__Problem to solve__
From the first line to the last, write out the material exactly.

------------------------------------------------

(** Between two graphic bytes there is nothing to trim. *)
Lemma TrimSpace_between a b s t : graphic a = true -> graphic b = true -> String a s = t +:+ String b "" -> TrimSpace (String a s) = String a s.
Proof.
  intros [Ha _]%graphic_not_headed [_ Hb]%graphic_not_headed Heq. apply TrimSpace_id; [by apply not_headed_no_prefix|].
  rewrite Heq, rev_append. by apply not_headed_no_prefix.
Qed.

Lemma all_graphic_last a s : all_graphic (String a s) = true -> exists t b, String a s = t +:+ String b "" /\ graphic b = true.
Proof.
  revert a. induction s as [|b s IH]; intros a; cbn [all_graphic]; intros [Ha Hs]%andb_true_iff; [by exists "", a|].
  destruct (IH b Hs) as (t & c & Heq & Hc). exists (String a t), c. by rewrite append_cons, <- Heq.
Qed.

Lemma TrimSpace_graphic s : all_graphic s = true -> TrimSpace s = s.
Proof.
  destruct s as [|a s]; [by vm_compute|]. intros Hs. destruct (all_graphic_last a s Hs) as (t & b & Heq & Hb).
  apply (TrimSpace_between a b s t); [by apply andb_true_iff in Hs as [Ha _]|done|done].
Qed.

(** The same after a prefix that starts with a graphic byte. *)
Lemma TrimSpace_prefixed a p s : graphic a = true -> all_graphic s = true -> s <> "" -> TrimSpace (String a p +:+ s) = String a p +:+ s.
Proof.
  intros Ha Hs Hne. destruct s as [|c s]; [done|]. destruct (all_graphic_last c s Hs) as (t & b & Heq & Hb).
  rewrite append_cons. apply (TrimSpace_between a b _ (String a (p +:+ t))); [done|done|]. by rewrite Heq, append_cons, append_assoc.
Qed.

(** ** UTF-8 *)

Definition utf8_in (lo hi : nat) (a : ascii) : bool := let n := nat_of_ascii a in ((lo <=? n) && (n <=? hi))%nat.
Definition utf8_cont : ascii -> bool := utf8_in 128 191.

------------------------------------------------

__Solution for this task__
(** Between two graphic bytes there is nothing to trim. *)
Lemma TrimSpace_between a b s t : graphic a = true -> graphic b = true -> String a s = t +:+ String b "" -> TrimSpace (String a s) = String a s.
Proof.
  intros [Ha _]%graphic_not_headed [_ Hb]%graphic_not_headed Heq. apply TrimSpace_id; [by apply not_headed_no_prefix|].
  rewrite Heq, rev_append. by apply not_headed_no_prefix.
Qed.

Lemma all_graphic_last a s : all_graphic (String a s) = true -> exists t b, String a s = t +:+ String b "" /\ graphic b = true.
Proof.
  revert a. induction s as [|b s IH]; intros a; cbn [all_graphic]; intros [Ha Hs]%andb_true_iff; [by exists "", a|].
  destruct (IH b Hs) as (t & c & Heq & Hc). exists (String a t), c. by rewrite append_cons, <- Heq.
Qed.

Lemma TrimSpace_graphic s : all_graphic s = true -> TrimSpace s = s.
Proof.
  destruct s as [|a s]; [by vm_compute|]. intros Hs. destruct (all_graphic_last a s Hs) as (t & b & Heq & Hb).
  apply (TrimSpace_between a b s t); [by apply andb_true_iff in Hs as [Ha _]|done|done].
Qed.

(** The same after a prefix that starts with a graphic byte. *)
Lemma TrimSpace_prefixed a p s : graphic a = true -> all_graphic s = true -> s <> "" -> TrimSpace (String a p +:+ s) = String a p +:+ s.
Proof.
  intros Ha Hs Hne. destruct s as [|c s]; [done|]. destruct (all_graphic_last c s Hs) as (t & b & Heq & Hb).
  rewrite append_cons. apply (TrimSpace_between a b _ (String a (p +:+ t))); [done|done|]. by rewrite Heq, append_cons, append_assoc.
Qed.

(** ** UTF-8 *)

Definition utf8_in (lo hi : nat) (a : ascii) : bool := let n := nat_of_ascii a in ((lo <=? n) && (n <=? hi))%nat.
Definition utf8_cont : ascii -> bool := utf8_in 128 191.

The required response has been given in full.